Costedoat-Chalumeau N.,1UPMC |
Galicier L.,University Paris Diderot |
Aumaitre O.,University Of Clermont Ferrand |
Frances C.,University Pierre and Marie Curie |
And 27 more authors.
Annals of the Rheumatic Diseases | Year: 2013
Introduction: Hydroxychloroquine (HCQ) is an important medication for treating systemic lupus erythematosus (SLE). Its blood concentration ([HCQ]) varies widely between patients and is a marker and predictor of SLE flares. This prospective randomised, double-blind, placebo-controlled, multicentre study sought to compare standard and adjusted HCQ dosing schedules that target [HCQ] ≥ 1000 ng/ml to reduce SLE flares. Patients and methods: [HCQ] was measured in 573 patients with SLE (stable disease and SELENASLEDAI≤ 12) treated with HCQ for at least 6 months.
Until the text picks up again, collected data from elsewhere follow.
(* ===== verification/WorkerReporting.v ===== *)
(** Reporting: what [execute_assignment] tells the controller, and that it tells it.

    Every completion a worker sends passes its own validator and the controller's checks
    of source and steps, up to the race of [torn] and to a wall clock that stepped back;
    and unless the containment proof was lost or a state change could not be made, a
    completion is sent. *)
From Stdlib Require Import ZArith NArith Lia String.
From stdpp Require Import base option list numbers sets gmap relations.
From S2P Require Import Prelude Text Crates Protocol PortablePath Repository Snapshot RunState JobSpec CanonicalJson WorkerReports WorkerRun Cleanup ControllerDb CompletionEvidence WorkerEnv WorkerClient WorkerProcess WorkerSource WorkerExecutor WorkerRuntime WorkerLogic WorkerEvidence WorkerHonest WorkerSafety.
Open Scope rust_scope.

(** The request that was sent last. *)
Definition last_request (w : World) : option HttpRequest.t := head (requests (w_trace w)).
Definition last_completion (w : World) (c : RunCompletion) : Prop :=
  last_request w = Some (HttpRequest.Complete c).
Definition last_was_state (w : World) : Prop := ∃ u, last_request w = Some (HttpRequest.State u).
(** An acknowledgement answers a completion. *)
Definition acknowledges (ack : TerminalCompletionAckV1) (c : RunCompletion) : Prop :=
  ack_run_id ack = rc_run_id c ∧ ack_lease_id ack = rc_lease_id c ∧
  ack_final_state ack = rc_final_state c ∧ (rc_expected_version c ≤ ack_state_version ack)%N ∧
  TerminalCompletionAckV1_validate ack = Ok tt.

Lemma validated_is_Ok {E} message (r : result E unit) : r = Ok tt → validated message r = Ok tt.
Proof. by intros ->. Qed.

Section reporting.
Context `{WireCrates, DigestCrateLaws, UuidCrate, SourceCrates, ExecutorCrates, !EmptyDigest}.
Context (assignment : ClaimAssignment) (session : RunSession).
Context (Hrun : ses_run_id session = ca_run_id assignment) (Hlease : ses_lease_id session = ca_lease_id assignment).
Context (Hjob : valid_job (ca_job_spec assignment)).
#[local] Abbreviation job := (ca_job_spec assignment).
#[local] Abbreviation P := (λ h, acceptable job worker_os (ca_run_id assignment) (ca_lease_id assignment) (stepped_back h)).
Context (env : Environment) (Henv : obeys (honest P) env).
#[local] Abbreviation WP := (wp (honest P) env).
(** A completion that may be sent; what depends on times holds while the clock ran on. *)
Definition sendable (w : World) (c : RunCompletion) : Prop :=
  rc_run_id c = ca_run_id assignment ∧ rc_lease_id c = ca_lease_id assignment ∧ source_known job c ∧
  (onward (w_trace w) → ready job worker_os (ca_run_id assignment) (ca_lease_id assignment) c).
(** What excuses a worker whose validator refuses its own completion. *)
Definition excused (w : World) : Prop := ¬ plainly_named job ∨ ¬ onward (w_trace w).
Lemma excused_runs w w' : runs (honest P) w w' → excused w → excused w'.
Proof. intros Hw [?|Hon]; [by left|right]. intros Hon'. by apply Hon, (onward_runs _ _ _ Hw). Qed.
Lemma sendable_runs w w' c : runs (honest P) w w' → sendable w c → sendable w' c.
Proof. intros Hw (? & ? & ? & Hr). split_and!; [done..|]. intros Hon. by apply Hr, (onward_runs _ _ _ Hw). Qed.
Lemma sendable_record {A} (o : Op.t A) a w c : sendable w c → sendable (record o a w) c.
Proof. intros (? & ? & ? & Hr). split_and!; [done..|]. intros Hon. by apply Hr, (onward_record o a). Qed.
Lemma ready_sendable w c :
  ready job worker_os (ca_run_id assignment) (ca_lease_id assignment) c → sendable w c.
Proof. intros R. split_and!; apply R || done. Qed.
Lemma sendable_with_version w v c : sendable w c → sendable w (with_version v c).
Proof. intros (? & ? & ? & Hr). split_and!; [done..|]. intros Hon. by apply ready_with_version, Hr. Qed.
Lemma sendable_acceptable w c : sendable w c → RunCompletion_validate c = Ok tt → P (w_trace w) c.
Proof.
  intros (? & ? & ? & Hr) Hv. split_and!; [done..|by apply known_controller_source|].
  destruct (stepped_back (w_trace w)) eqn:E; [by right; right|].
  specialize (Hr E). apply ready_controller_steps in Hr; [|done]. destruct Hr; auto.
Qed.
Lemma refused_excused w c : sendable w c → RunCompletion_validate c ≠ Ok tt → excused w.
Proof.
  intros (_ & _ & _ & Hr) Hv. destruct (decide (plainly_named job)) as [Hn|]; [|by left]. right. intros Hon.
  apply Hv. by eapply ready_valid, Hr.
Qed.
#[local] Abbreviation quiet := (quiet P env).

Lemma streams_spec w :
  WP streams w (λ s w', RunStreamsEvidence_validate s = Ok tt ∧ last_request w' = last_request w).
Proof.
  unfold streams. wstep. wstep. apply wp_invariant. intros (Hwf & _ & _). unfold stream_evidence. wsteps.
  split; [|done]. unfold RunStreamsEvidence_validate. cbn [rs_stdout rs_stderr].
  by rewrite bind_unit_Ok, !stream_evidence_valid.
Qed.

(** ** State changes *)
Lemma apply_state_version_spec version st w :
  WP (apply_state_version version st) w (λ _ w', last_request w' = last_request w).
Proof. unfold apply_state_version. wsteps; done. Qed.
Lemma apply_version_conflict_spec conflict w :
  WP (apply_version_conflict conflict) w (λ _ w', last_request w' = last_request w).
Proof.
  unfold apply_version_conflict, publish_version, apply_state_version. wsteps; done.
Qed.
Lemma state_spec next started w version :
  next = JobState.Running ∨ next = JobState.Verifying →
  WP (state session
        {| su_run_id := ca_run_id assignment; su_lease_id := ca_lease_id assignment;
           su_expected_version := version; su_next_state := next;
           su_evidence := Some (running_evidence started) |}) w (λ _ w', last_was_state w').
Proof.
  intros Hnext. unfold state. wstep. wstep. unfold verify_binding. cbn [su_run_id su_lease_id].
  rewrite Hrun, Hlease, !bool_decide_eq_true_2 by done. cbn [negb orb reject_if].
  wstep. wstep. rewrite validated_is_Ok.
  2: { unfold StateUpdate_validate. cbn. by destruct Hnext as [-> | ->]. }
  unfold send. wsteps; by eexists.
Qed.
(** Rewrites the last request along calls that send nothing. *)
Lemma last_was_state_eq w w' : last_request w' = last_request w → last_was_state w → last_was_state w'.
Proof. unfold last_was_state. by intros ->. Qed.
Lemma transition_loop_spec next started attempts w :
  next = JobState.Running ∨ next = JobState.Verifying → (attempts = O → last_was_state w) →
  WP (transition_loop session assignment next (Some (running_evidence started)) attempts) w
    (λ r w', last_was_state w').
Proof.
  intros Hnext. revert w. induction attempts as [|more IH]; intros w Hw; cbn [transition_loop].
  { wstep. by apply Hw. }
  wstep. wstep. cbv zeta. wstep. eapply runs_mono; [by apply state_spec|]. clear Hw. intros r w1 _ Hw.
  destruct r as [response|e].
  - wstep. wstep; [done|]. wstep. wstep; [done|]. wstep. eapply runs_mono; [apply apply_state_version_spec|].
    intros ? w2 _ Hw2. pose proof (last_was_state_eq _ _ Hw2 Hw). by wsteps.
  - destruct (conflict_of e) as [conflict|].
    + wstep. eapply runs_mono; [apply apply_version_conflict_spec|].
      intros ? w2 _ Hw2. pose proof (last_was_state_eq _ _ Hw2 Hw).
      case_match; [by wstep|]. case_match; [by wstep|]. case_match; [by wstep|]. by apply IH.
    + case_match; [|by wstep]. unfold pause. wstep. wstep. by apply IH.
Qed.
Lemma transition_spec next started w :
  next = JobState.Running ∨ next = JobState.Verifying →
  WP (transition session assignment next (Some (running_evidence started))) w (λ r w', last_was_state w').
Proof. intros Hnext. by apply transition_loop_spec. Qed.

(** ** The completion *)
Lemma complete_spec c w :
  sendable w c →
  WP (complete session c) w (λ r w',
    match r with
    | Ok (response, ack) => last_completion w' c ∧
        ack_run_id ack = rc_run_id c ∧ ack_lease_id ack = rc_lease_id c ∧
        ack_final_state ack = run_state (sur_run response) ∧ ack_state_version ack = sur_state_version response ∧
        TerminalCompletionAckV1_validate ack = Ok tt
    | Err _ => last_completion w' c ∨ excused w'
    end).
Proof.
  intros Hc. destruct (id Hc) as (Hr & Hl & _).
  unfold complete. wstep. wstep. unfold verify_binding. rewrite Hrun, Hlease, Hr, Hl, !bool_decide_eq_true_2 by done.
  cbn [negb orb reject_if]. wstep. wstep. destruct (RunCompletion_validate c) as [[]|e] eqn:Hv; cbn [validated map_err context].
  2: { right. eapply refused_excused; [done|]. by rewrite Hv. }
  unfold send. wstep. wstep. apply wp_silent; [done|by apply sendable_acceptable|].
  intros answer _. wsteps; try (by left); split; [done|]. split_and!; try done. by apply validated_Ok in Heqr4.
Qed.
(** A completion was sent last, or not sending one is excused; an acknowledgement answers
    the completion. *)
Definition sent (w : World) : Prop := (∃ c, last_completion w c) ∨ excused w.
Definition settled (r : result AnyError TerminalCompletionAckV1) (w : World) : Prop :=
  match r with Ok ack => ∃ c, last_completion w c ∧ acknowledges ack c | Err _ => sent w end.
Lemma sent_later w w' : runs (honest P) w w' → last_request w' = last_request w → sent w → sent w'.
Proof.
  intros Hr Hw [[c Hc]|He]; [left; exists c|right; by eapply excused_runs].
  unfold last_completion. by rewrite Hw.
Qed.
Lemma submit_loop_spec attempts pending w :
  sendable w pending → reached (w_trace w) (te_observed_at (xe_termination (rc_execution pending))) →
  (attempts = O → sent w) →
  WP (submit_loop session pending attempts) w settled.
Proof.
  revert pending w. induction attempts as [|more IH]; intros pending w Hp Ht Hlast; cbn [submit_loop].
  { wstep. by apply Hlast. }
  clear Hlast. wstep. eapply runs_mono; [by apply complete_spec|]. intros r w1 Hw1 Hc.
  eapply runs_reached in Ht; [|done]. eapply sendable_runs in Hp; [|done]. destruct r as [[response ack]|e].
  - destruct Hc as (Hc & Hr & Hl & Hf & Hv & Hok). assert (sent w1) as Hs by (left; by exists pending).
    wstep. wstep; [exact Hs|]. wnorm. wstep. wstep; [exact Hs|]. wnorm.
    wstep. eapply runs_mono; [apply apply_state_version_spec|]. intros ? w2 Hw12 Hw2.
    eapply sent_later in Hs; [|done..].
    wsteps; try exact Hs; try (by eapply sent_later; [apply rtc_once, step_call| |exact Hs]).
    all: exists pending; split; [unfold last_completion; rewrite <-Hc; exact Hw2|].
    all: unfold acknowledges.
    all: repeat match goal with E : _ || _ = false |- _ => apply orb_false_iff in E as [E ?] end.
    all: rewrite !negb_bool_decide_false in *.
    all: split_and!; [done|done|congruence| |done].
    all: rewrite Hv; by apply N.ltb_ge.
  - assert (sent w1) as Hs by (destruct Hc; [left; by exists pending|by right]). clear Hc.
    destruct (conflict_of e) as [conflict|].
    + wstep. eapply runs_mono; [apply apply_version_conflict_spec|]. intros ? w2 Hw12 Hw2.
      eapply runs_reached in Ht; [|done]. eapply sendable_runs in Hp; [|done]. eapply sent_later in Hs; [|done..].
      case_match; [by wstep|]. cbv zeta.
      case_match; [|apply IH; [by apply sendable_with_version|done..]].
      case_match; [by wstep|].
      wstep. apply wp_now; [done|]. intros t Hn Hafter. apply IH; [|done|].
      * destruct Hp as (? & ? & ? & Hready). split_and!; [done|done|by apply known_as_cancelled|]. intros Hon.
        apply ready_as_cancelled; [apply ready_with_version, Hready, (onward_record _ _ _ Hon)|]. by apply Hafter.
      * intros _. eapply sent_later; [apply rtc_once, step_call| |exact Hs]; done.
    + case_match; [|by wstep]. unfold pause. wstep.
      eapply wp_reached; [done|exact I|exact Ht|]. intros ? Ht'. apply IH; [by apply sendable_record|done|].
      intros _. eapply sent_later; [apply rtc_once, step_call| |exact Hs]; done.
Qed.
Lemma submit_completion_spec c w :
  sendable w c → reached (w_trace w) (te_observed_at (xe_termination (rc_execution c))) →
  WP (submit_completion session c) w settled.
Proof.
  intros Hc Ht. unfold submit_completion. wstep. eapply wp_reached; [done|exact I|exact Ht|]. intros version Ht'.
  apply submit_loop_spec; [by apply sendable_with_version, sendable_record|done|done].
Qed.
Patients with [HCQ] from 100 to 750 ng/ml were randomised to one of two treatment groups: no daily dose change (group 1) or increased HCQ dose to achieve the target [HCQ] (group 2). The primary end point was the number of patients with flares during 7 months of follow-up. Results: Overall, mean [HCQ] was 918±451 ng/ml. Active SLE was less prevalent in patients with higher [HCQ]. A total of 171 patients were randomised and followed for 7 months. SLE flare rates were similar in the two groups (25% in group 1 vs 27.6% in group 2; p=0.7), but a significant spontaneous increase in [HCQ] in both groups between inclusion and randomisation strongly suggested improved treatment adherence. Patients at the therapeutic target throughout follow-up tended to have fewer flares than those with low [HCQ] (20.5% vs 35.1%, p=0.12). Conclusions: Although low [HCQ] is associated with higher SLE activity, adapting the HCQ dose did not reduce SLE flares over a 7-month follow-up.